(Problem details) Retype exactly the lines that run from the start of the data to the line holding "let lower := DeployMode.to_ascii_lowercase", including both, and only those.

◇ ◇ ◇ ◇

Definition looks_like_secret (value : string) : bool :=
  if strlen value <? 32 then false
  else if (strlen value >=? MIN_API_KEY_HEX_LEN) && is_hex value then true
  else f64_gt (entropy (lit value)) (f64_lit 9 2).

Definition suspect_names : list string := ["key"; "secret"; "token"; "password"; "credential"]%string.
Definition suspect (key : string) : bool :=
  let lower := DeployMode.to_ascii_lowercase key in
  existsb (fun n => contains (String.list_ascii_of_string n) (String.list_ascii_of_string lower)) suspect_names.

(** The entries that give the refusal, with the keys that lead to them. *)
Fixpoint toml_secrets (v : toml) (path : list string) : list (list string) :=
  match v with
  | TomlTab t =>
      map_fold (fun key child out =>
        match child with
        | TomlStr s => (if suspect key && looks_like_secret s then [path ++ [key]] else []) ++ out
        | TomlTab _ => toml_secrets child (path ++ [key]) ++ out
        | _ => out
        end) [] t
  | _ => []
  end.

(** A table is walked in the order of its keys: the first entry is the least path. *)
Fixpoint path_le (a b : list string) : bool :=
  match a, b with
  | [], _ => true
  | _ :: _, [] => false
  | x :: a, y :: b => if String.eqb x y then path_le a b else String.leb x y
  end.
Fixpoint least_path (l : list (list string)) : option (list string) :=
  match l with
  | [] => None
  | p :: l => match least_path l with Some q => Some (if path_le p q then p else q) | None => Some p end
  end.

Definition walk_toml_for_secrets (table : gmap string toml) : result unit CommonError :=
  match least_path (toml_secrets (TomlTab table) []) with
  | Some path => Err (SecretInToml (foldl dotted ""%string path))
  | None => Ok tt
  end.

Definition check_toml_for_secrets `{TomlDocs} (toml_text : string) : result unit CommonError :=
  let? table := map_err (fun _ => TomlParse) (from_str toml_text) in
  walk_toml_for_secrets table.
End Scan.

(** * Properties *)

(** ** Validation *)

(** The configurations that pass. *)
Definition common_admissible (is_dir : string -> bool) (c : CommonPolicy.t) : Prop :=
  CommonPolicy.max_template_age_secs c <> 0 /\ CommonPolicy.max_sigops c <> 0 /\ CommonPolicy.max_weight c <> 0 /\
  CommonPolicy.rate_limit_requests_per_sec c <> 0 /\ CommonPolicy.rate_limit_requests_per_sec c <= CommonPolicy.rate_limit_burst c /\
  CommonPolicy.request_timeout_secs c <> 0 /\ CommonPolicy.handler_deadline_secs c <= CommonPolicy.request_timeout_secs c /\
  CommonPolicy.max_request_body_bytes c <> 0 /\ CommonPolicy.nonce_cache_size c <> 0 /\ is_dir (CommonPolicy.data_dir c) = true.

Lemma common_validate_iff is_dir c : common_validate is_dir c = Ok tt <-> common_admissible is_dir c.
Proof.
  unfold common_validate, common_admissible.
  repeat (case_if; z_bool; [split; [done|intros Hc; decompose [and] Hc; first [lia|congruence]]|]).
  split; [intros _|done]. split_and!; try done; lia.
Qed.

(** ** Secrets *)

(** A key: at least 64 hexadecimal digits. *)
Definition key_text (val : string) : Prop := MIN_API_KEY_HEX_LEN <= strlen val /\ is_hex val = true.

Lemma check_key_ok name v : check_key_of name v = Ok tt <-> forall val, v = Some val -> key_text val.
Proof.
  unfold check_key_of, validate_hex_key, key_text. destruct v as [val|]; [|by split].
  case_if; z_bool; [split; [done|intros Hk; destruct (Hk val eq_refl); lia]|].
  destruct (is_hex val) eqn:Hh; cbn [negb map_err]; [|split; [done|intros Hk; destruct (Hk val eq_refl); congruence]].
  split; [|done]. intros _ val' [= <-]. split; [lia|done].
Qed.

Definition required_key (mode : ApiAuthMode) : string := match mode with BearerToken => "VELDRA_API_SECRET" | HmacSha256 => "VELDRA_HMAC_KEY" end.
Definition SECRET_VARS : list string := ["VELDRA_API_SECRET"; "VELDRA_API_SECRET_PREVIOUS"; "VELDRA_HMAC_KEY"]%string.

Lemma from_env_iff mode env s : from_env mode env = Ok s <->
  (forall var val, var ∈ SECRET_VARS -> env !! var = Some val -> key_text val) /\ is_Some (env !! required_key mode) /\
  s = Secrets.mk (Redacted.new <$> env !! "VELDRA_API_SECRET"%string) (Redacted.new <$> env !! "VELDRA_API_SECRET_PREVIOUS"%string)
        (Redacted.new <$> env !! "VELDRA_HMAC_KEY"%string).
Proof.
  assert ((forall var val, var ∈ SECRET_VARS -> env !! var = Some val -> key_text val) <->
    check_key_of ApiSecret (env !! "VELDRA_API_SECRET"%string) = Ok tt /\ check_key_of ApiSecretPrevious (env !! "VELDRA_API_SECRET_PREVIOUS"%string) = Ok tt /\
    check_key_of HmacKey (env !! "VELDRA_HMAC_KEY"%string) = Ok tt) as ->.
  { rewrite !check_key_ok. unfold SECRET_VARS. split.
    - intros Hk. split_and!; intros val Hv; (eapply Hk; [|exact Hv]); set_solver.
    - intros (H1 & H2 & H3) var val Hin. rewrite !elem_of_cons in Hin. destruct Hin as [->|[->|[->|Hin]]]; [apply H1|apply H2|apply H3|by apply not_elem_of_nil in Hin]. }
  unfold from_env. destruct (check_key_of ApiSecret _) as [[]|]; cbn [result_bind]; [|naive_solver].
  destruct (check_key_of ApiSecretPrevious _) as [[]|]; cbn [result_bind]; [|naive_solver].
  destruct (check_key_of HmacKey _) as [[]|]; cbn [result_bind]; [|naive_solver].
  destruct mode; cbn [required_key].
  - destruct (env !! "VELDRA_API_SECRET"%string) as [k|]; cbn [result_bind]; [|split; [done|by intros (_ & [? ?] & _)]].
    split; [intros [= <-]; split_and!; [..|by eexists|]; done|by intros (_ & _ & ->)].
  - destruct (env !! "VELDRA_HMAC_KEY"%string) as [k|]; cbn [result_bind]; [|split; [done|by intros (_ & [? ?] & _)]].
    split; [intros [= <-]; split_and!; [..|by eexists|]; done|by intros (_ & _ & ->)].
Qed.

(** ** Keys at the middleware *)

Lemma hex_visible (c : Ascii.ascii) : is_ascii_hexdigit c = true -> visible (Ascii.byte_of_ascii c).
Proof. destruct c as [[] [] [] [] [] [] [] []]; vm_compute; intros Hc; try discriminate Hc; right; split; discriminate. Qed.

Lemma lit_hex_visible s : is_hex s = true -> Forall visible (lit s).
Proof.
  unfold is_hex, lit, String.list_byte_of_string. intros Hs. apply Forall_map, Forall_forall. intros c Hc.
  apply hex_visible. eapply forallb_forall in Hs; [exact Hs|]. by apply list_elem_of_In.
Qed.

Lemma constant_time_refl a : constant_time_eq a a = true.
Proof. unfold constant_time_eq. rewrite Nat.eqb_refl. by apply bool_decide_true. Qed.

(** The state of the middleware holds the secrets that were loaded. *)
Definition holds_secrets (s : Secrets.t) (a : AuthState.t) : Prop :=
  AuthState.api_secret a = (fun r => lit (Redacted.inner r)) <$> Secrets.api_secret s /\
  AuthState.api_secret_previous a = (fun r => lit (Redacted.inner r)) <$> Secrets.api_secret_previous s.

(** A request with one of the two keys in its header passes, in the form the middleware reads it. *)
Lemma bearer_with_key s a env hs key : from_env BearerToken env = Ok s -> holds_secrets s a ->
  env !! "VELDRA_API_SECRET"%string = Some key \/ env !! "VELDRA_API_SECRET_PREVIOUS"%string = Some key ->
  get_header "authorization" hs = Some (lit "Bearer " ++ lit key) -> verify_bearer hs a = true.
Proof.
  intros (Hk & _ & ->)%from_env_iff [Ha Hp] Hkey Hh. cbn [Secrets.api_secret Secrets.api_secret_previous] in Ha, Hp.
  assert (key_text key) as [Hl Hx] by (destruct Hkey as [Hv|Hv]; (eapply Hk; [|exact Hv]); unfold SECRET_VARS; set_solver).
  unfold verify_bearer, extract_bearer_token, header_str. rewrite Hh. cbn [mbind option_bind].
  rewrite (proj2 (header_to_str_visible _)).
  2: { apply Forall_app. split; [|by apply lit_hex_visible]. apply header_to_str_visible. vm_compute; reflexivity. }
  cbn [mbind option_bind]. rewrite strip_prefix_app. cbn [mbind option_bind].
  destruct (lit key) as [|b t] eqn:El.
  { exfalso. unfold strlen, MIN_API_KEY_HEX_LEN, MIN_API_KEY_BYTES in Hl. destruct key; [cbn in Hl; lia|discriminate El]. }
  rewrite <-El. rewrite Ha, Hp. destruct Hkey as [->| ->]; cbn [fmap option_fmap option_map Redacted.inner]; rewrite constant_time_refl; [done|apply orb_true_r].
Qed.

◇ ◇ ◇ ◇

(Answer box)
Definition looks_like_secret (value : string) : bool :=
  if strlen value <? 32 then false
  else if (strlen value >=? MIN_API_KEY_HEX_LEN) && is_hex value then true
  else f64_gt (entropy (lit value)) (f64_lit 9 2).

Definition suspect_names : list string := ["key"; "secret"; "token"; "password"; "credential"]%string.
Definition suspect (key : string) : bool :=
  let lower := DeployMode.to_ascii_lowercase key in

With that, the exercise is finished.